Loading asymmetry was not found to be significantly different between the two groups (p > 0.05). The literature states that loading asymmetry can lead to increased risk of injury. Greater loading asymmetry refers to a disparity in force distribution between limbs at impact; if there is asymmetry in the lower limb mass, then one limb is absorbing more vGRF than the other. A study by Bates et al concluded that an overloaded limb may be at an increased risk of injury.5 Asymmetry during a jump-landing task may also lead to performance deficits. However, our findings suggest that uninjured females, regardless of movement profile, do not seem to demonstrate a significant amount of asymmetry between limbs during such a task.
Limitations of this study may include slight variations in percent body fat and lean mass values as calculated by the DXA. Some subjects were reported to possess greater body fat percentage than they appeared to exhibit. Another limitation included imprecise frame values during data analysis of both initial contact and peak loading
during the jump-landing task. The software utilized frame values in increments of five, rather than exact increments of one. This could have an effect on the time between contact and peak load placed on joints during the task.
Further Study
Further research should be performed in order to continue to develop an
understanding of how these results can lead to injury and injury prevention. For example, studies that emphasize the impact of neuromuscular training on lean mass may prove useful, such as the one performed by Myer et al (2005). This study sought to determine whether neuromuscular training programs would be useful in altering movement profiles, thus improving one’s lean mass and reducing risk of injury.

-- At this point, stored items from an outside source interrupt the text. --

(** * SlackMeetingManager: the HTML to Slack-mrkdwn converter

    A shallow embedding of [src/utils/htmlToMrkdwn.ts]: the function
    [htmlToMrkdwn] and its helper [decodeHtmlEntities], together with the
    part of the JavaScript string library they call
    ([String.prototype.replace] with a global regular expression,
    [split]/[join], [trim], [parseInt], [String.fromCharCode]).

    A JavaScript string is a sequence of UTF-16 code units; the regular
    expressions of the source carry no [u] flag, so matching proceeds code
    unit by code unit.  The matcher follows the continuation-passing
    backtracking semantics of the ECMAScript specification. *)

From Stdlib Require Import String Ascii ZArith List Bool Lia.
Import ListNotations.
Local Open Scope Z_scope.

Set Implicit Arguments.

(** ** Strings as lists of UTF-16 code units *)

(** A UTF-16 code unit. *)
Definition char := Z.
Definition jsstring := list char.

(** An ASCII literal of the source text as code units. *)
Definition str (s : string) : jsstring :=
  List.map (fun a => Z.of_N (N_of_ascii a)) (list_ascii_of_string s).

(** A code unit has sixteen bits. *)
Definition wf_char (c : char) : Prop := 0 <= c < 65536.
Definition wf_string (s : jsstring) : Prop := Forall wf_char s.

(** A few code units the source names. *)
Definition NUL : char := 0.
Definition LF : char := 10.
Definition QUOT : char := 34.
Definition AMP : char := 38.
Definition LT : char := 60.
Definition GT : char := 62.
Definition BULLET : char := 8226.

(** ** Completions: a JavaScript call returns normally or throws *)

Inductive exn : Type :=
| TypeError.

Inductive completion (A : Type) : Type :=
| Normal (a : A)
| Throw (e : exn).
Arguments Normal {A} a.
Arguments Throw {A} e.

(** Sequencing: a throw ends the computation. *)
Definition bind {A B : Type} (c : completion A) (f : A -> completion B)
  : completion B :=
  match c with
  | Normal a => f a
  | Throw e => Throw e
  end.

Notation "x <- c ;; k" := (bind c (fun x => k))
  (at level 61, c at next level, right associativity).

(** ** Character classes *)

(** [\s] of a regular expression and the characters [trim] removes:
    WhiteSpace and LineTerminator of the ECMAScript grammar. *)
Definition is_space (c : char) : bool :=
  ((9 <=? c) && (c <=? 13))
  || (c =? 32) || (c =? 160) || (c =? 5760)
  || ((8192 <=? c) && (c <=? 8202))
  || (c =? 8232) || (c =? 8233) || (c =? 8239) || (c =? 8287)
  || (c =? 12288) || (c =? 65279).

(** [\d] *)
Definition is_digit (c : char) : bool := (48 <=? c) && (c <=? 57).

(** [[0-9a-fA-F]] *)
Definition is_hex_digit (c : char) : bool :=
  is_digit c || ((97 <=? c) && (c <=? 102)) || ((65 <=? c) && (c <=? 70)).

(** [[1-6]] *)
Definition is_1_to_6 (c : char) : bool := (49 <=? c) && (c <=? 54).

(** [[\s\S]] *)
Definition any_char (c : char) : bool := true.

(** [[^x]] *)
Definition not_char (x : char) (c : char) : bool := negb (c =? x).

(** Canonicalize of the specification for a pattern without the [u] flag:
    the upper-case form, except that a character outside ASCII is never
    mapped into ASCII.  Every literal of the patterns below is ASCII, so
    only the ASCII letters matter: a character outside ASCII canonicalizes
    to a character outside ASCII and equals no pattern literal. *)
Definition canonicalize (c : char) : char :=
  if (97 <=? c) && (c <=? 122) then c - 32 else c.

(** A character of the input against a literal character of the pattern. *)
Definition char_match (ignoreCase : bool) (x c : char) : bool :=
  if ignoreCase then canonicalize c =? canonicalize x else c =? x.

(** ** Regular expressions: the fragment the source uses *)

(** Quantifiers of the source apply to one-character classes only
    ([\s*], [[^>]*], [[\s\S]*?], [\d+], [\n{3,}] ...), or are the optional
    [?] on a group without captures.  The classes used under the [i] flag
    ([\s], [[^>]], the class excluding the double quote, [[\s\S]], [[1-6]])
    hold no cased letter, so
    canonicalization leaves their membership unchanged. *)
Inductive regex : Type :=
| Chars (cs : jsstring)
| Class (p : char -> bool)
| Rep (min : nat) (greedy : bool) (p : char -> bool)
| Opt (r : regex)
| Alt (r1 r2 : regex)
| Cat (r1 r2 : regex)
| Group (i : nat) (r : regex).

(** A pattern with its [i] flag; every pattern of the source is global. *)
Record RegExp : Type := mkRegExp {
  pattern : regex;
  ignoreCase : bool
}.

(** The number of capturing groups. *)
Fixpoint ngroups (r : regex) : nat :=
  match r with
  | Chars _ | Class _ | Rep _ _ _ => 0
  | Opt r1 => ngroups r1
  | Alt r1 r2 | Cat r1 r2 => ngroups r1 + ngroups r2
  | Group _ r1 => S (ngroups r1)
  end.

(** Captures: group number to captured text, most recent binding first. *)
Definition captures := list (nat * jsstring).

(** The text of group [i]; [None] is the [undefined] of a group that took
    no part in the match. *)
Fixpoint capture (i : nat) (cs : captures) : option jsstring :=
  match cs with
  | [] => None
  | (j, v) :: cs' => if Nat.eqb i j then Some v else capture i cs'
  end.

(** The part of [s] read to reach its suffix [s']. *)
Definition consumed (s s' : jsstring) : jsstring :=
  firstn (length s - length s') s.

Section Matcher.
Variable A : Type.
Variable ic : bool.

(** A continuation: what is left to match, given the rest of the input and
    the captures so far. *)
Definition cont := jsstring -> captures -> option A.

(** A sequence of literal characters at the head of [s]. *)
Fixpoint match_chars (cs s : jsstring) : option jsstring :=
  match cs with
  | [] => Some s
  | x :: cs' =>
      match s with
      | c :: s' => if char_match ic x c then match_chars cs' s' else None
      | [] => None
      end
  end.

(** Greedy [p*]: take one more character first, fall back to stopping. *)
Fixpoint star_greedy (p : char -> bool) (s : jsstring)
         (k : jsstring -> option A) : option A :=
  match s with
  | c :: s' =>
      if p c then
        match star_greedy p s' k with
        | Some v => Some v
        | None => k s
        end
      else k s
  | [] => k s
  end.

(** Lazy [p*?]: stop first, fall back to taking one more character. *)
Fixpoint star_lazy (p : char -> bool) (s : jsstring)
         (k : jsstring -> option A) : option A :=
  match k s with
  | Some v => Some v
  | None =>
      match s with
      | c :: s' => if p c then star_lazy p s' k else None
      | [] => None
      end
  end.

(** [p{min,}]: [min] mandatory characters, then the star. *)
Fixpoint rep (min : nat) (greedy : bool) (p : char -> bool) (s : jsstring)
         (k : jsstring -> option A) : option A :=
  match min with
  | O => if greedy then star_greedy p s k else star_lazy p s k
  | S n =>
      match s with
      | c :: s' => if p c then rep n greedy p s' k else None
      | [] => None
      end
  end.

(** The matcher: [m r s cs k] is the first success, in the order of
    backtracking, of [r] at the head of [s] followed by [k]. *)
Fixpoint m (r : regex) (s : jsstring) (cs : captures) (k : cont)
  : option A :=
  match r with
  | Chars xs =>
      match match_chars xs s with
      | Some s' => k s' cs
      | None => None
      end
  | Class p =>
      match s with
      | c :: s' => if p c then k s' cs else None
      | [] => None
      end
  | Rep min greedy p => rep min greedy p s (fun s' => k s' cs)
  | Opt r1 =>
      match m r1 s cs k with
      | Some v => Some v
      | None => k s cs
      end
  | Alt r1 r2 =>
      match m r1 s cs k with
      | Some v => Some v
      | None => m r2 s cs k
      end
  | Cat r1 r2 => m r1 s cs (fun s' cs' => m r2 s' cs' k)
  | Group i r1 =>
      m r1 s cs (fun s' cs' => k s' ((i, consumed s s') :: cs'))
  end.
End Matcher.

(** One match attempt at the head of [s]: the rest of the input after the
    match and the captures. *)
Definition exec_at (re : RegExp) (s : jsstring)
  : option (jsstring * captures) :=
  m (ignoreCase re) (pattern re) s [] (fun s' cs => Some (s', cs)).

(** ** String.prototype.replace with a global pattern *)

(** GetSubstitution for a replacement string: [$$], [$&] and [$n] with
    one digit; the remaining forms (two digits, [$`], [$'], [$<]) do not
    occur in the replacement strings of the source. *)
Fixpoint getSubstitution (matched : jsstring) (cs : captures) (n : nat)
         (tmpl : jsstring) : jsstring :=
  match tmpl with
  | [] => []
  | c :: rest =>
      if c =? 36 then
        match rest with
        | [] => [c]
        | d :: rest' =>
            if d =? 36 then 36 :: getSubstitution matched cs n rest'
            else if d =? 38 then matched ++ getSubstitution matched cs n rest'
            else if (49 <=? d) && (d <=? 57)
                    && (Nat.leb (Z.to_nat (d - 48)) n) then
              match capture (Z.to_nat (d - 48)) cs with
              | Some v => v
              | None => []
              end ++ getSubstitution matched cs n rest'
            else c :: getSubstitution matched cs n rest
        end
      else c :: getSubstitution matched cs n rest
  end.

(** The second argument of [replace]: a string with [$] patterns, or a
    function called with the match and the captures ([undefined] for a
    group that took no part in the match). *)
Inductive replaceValue : Type :=
| ReplString (tmpl : jsstring)
| ReplFn (f : jsstring -> (nat -> option jsstring) -> completion jsstring).

(** The text that replaces one match. *)
Definition replacement (re : RegExp) (rv : replaceValue)
           (matched : jsstring) (cs : captures) : completion jsstring :=
  match rv with
  | ReplString tmpl =>
      Normal (getSubstitution matched cs (ngroups (pattern re)) tmpl)
  | ReplFn f => f matched (fun i => capture i cs)
  end.

(** The scan of [replace]: at each position not inside the previous match
    the pattern is tried; [skip] counts the characters of the previous match
    still to pass.  After an empty match the scan moves on by one
    character. *)
Fixpoint replace_from (re : RegExp) (rv : replaceValue) (s : jsstring)
         (skip : nat) : completion jsstring :=
  match s with
  | [] =>
      match skip, exec_at re [] with
      | O, Some (_, cs) => replacement re rv [] cs
      | _, _ => Normal []
      end
  | c :: s' =>
      match skip with
      | S n => replace_from re rv s' n
      | O =>
          match exec_at re s with
          | Some (rest, cs) =>
              match (length s - length rest)%nat with
              | O =>
                  r <- replacement re rv [] cs ;;
                  out <- replace_from re rv s' 0 ;;
                  Normal (r ++ c :: out)
              | S n =>
                  r <- replacement re rv (consumed s rest) cs ;;
                  out <- replace_from re rv s' n ;;
                  Normal (r ++ out)
              end
          | None =>
              out <- replace_from re rv s' 0 ;;
              Normal (c :: out)
          end
      end
  end.

(** [s.replace(re, rv)] *)
Definition replace (re : RegExp) (rv : replaceValue) (s : jsstring)
  : completion jsstring :=
  replace_from re rv s 0.

(** ** split, join, trim *)

(** [sep] stands at the head of [s]. *)
Fixpoint starts_with (sep s : jsstring) : bool :=
  match sep with
  | [] => true
  | x :: sep' =>
      match s with
      | c :: s' => (c =? x) && starts_with sep' s'
      | [] => false
      end
  end.

(** [s.split(sep)] for a separator that is not empty (every entity of the
    table below): the pieces between the occurrences of [sep], found left
    to right without overlap.  The head of the result is the piece being
    read. *)
Fixpoint split_from (sep s : jsstring) (skip : nat) : list jsstring :=
  match s with
  | [] => [[]]
  | c :: s' =>
      match skip with
      | S n => split_from sep s' n
      | O =>
          if starts_with sep s then
            [] :: split_from sep s' (length sep - 1)
          else
            match split_from sep s' 0 with
            | piece :: pieces => (c :: piece) :: pieces
            | [] => [[c]]
            end
      end
  end.

(** [s.split(sep)]; the empty separator splits into code units. *)
Definition split (sep s : jsstring) : list jsstring :=
  match sep with
  | [] => List.map (fun c => [c]) s
  | _ :: _ => split_from sep s 0
  end.

(** [pieces.join(sep)] *)
Fixpoint join (sep : jsstring) (pieces : list jsstring) : jsstring :=
  match pieces with
  | [] => []
  | [p] => p
  | p :: rest => p ++ sep ++ join sep rest
  end.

While both groups demonstrated similar limb asymmetry magnitudes during the loading phase of the jump-landing task, the movement profile groups differed in the amount of impact load taken on. It is possible that the vGRF taken on may be the defining factor in injury risk as a result the ability of lean mass to dampen ground reaction forces. Further research may need to be done in order to determine whether asymmetry in lean mass is a contributing factor to overall performance and force absorption.
Conclusions
It appears that excellent movers expose their total mass to their peak vGRF, as do poor movers (raw vGRF data does not differ). However, upon normalizing vGRF data to respective body weight, we found a significant difference. These findings suggest that
excellent movers expose their mass to less force during a jump-landing task when compared with poor movers, whose peak loading was significantly higher. This could be due to the fact that excellent movers can generate more force due to their increased lean mass, and manage it more efficiently. In other words, excellent movers may have a greater capacity to mitigate forces that would otherwise be transferred to their joints (and potentially be damaging) during the loading phase of a jump-landing task as a result of their increased lean mass.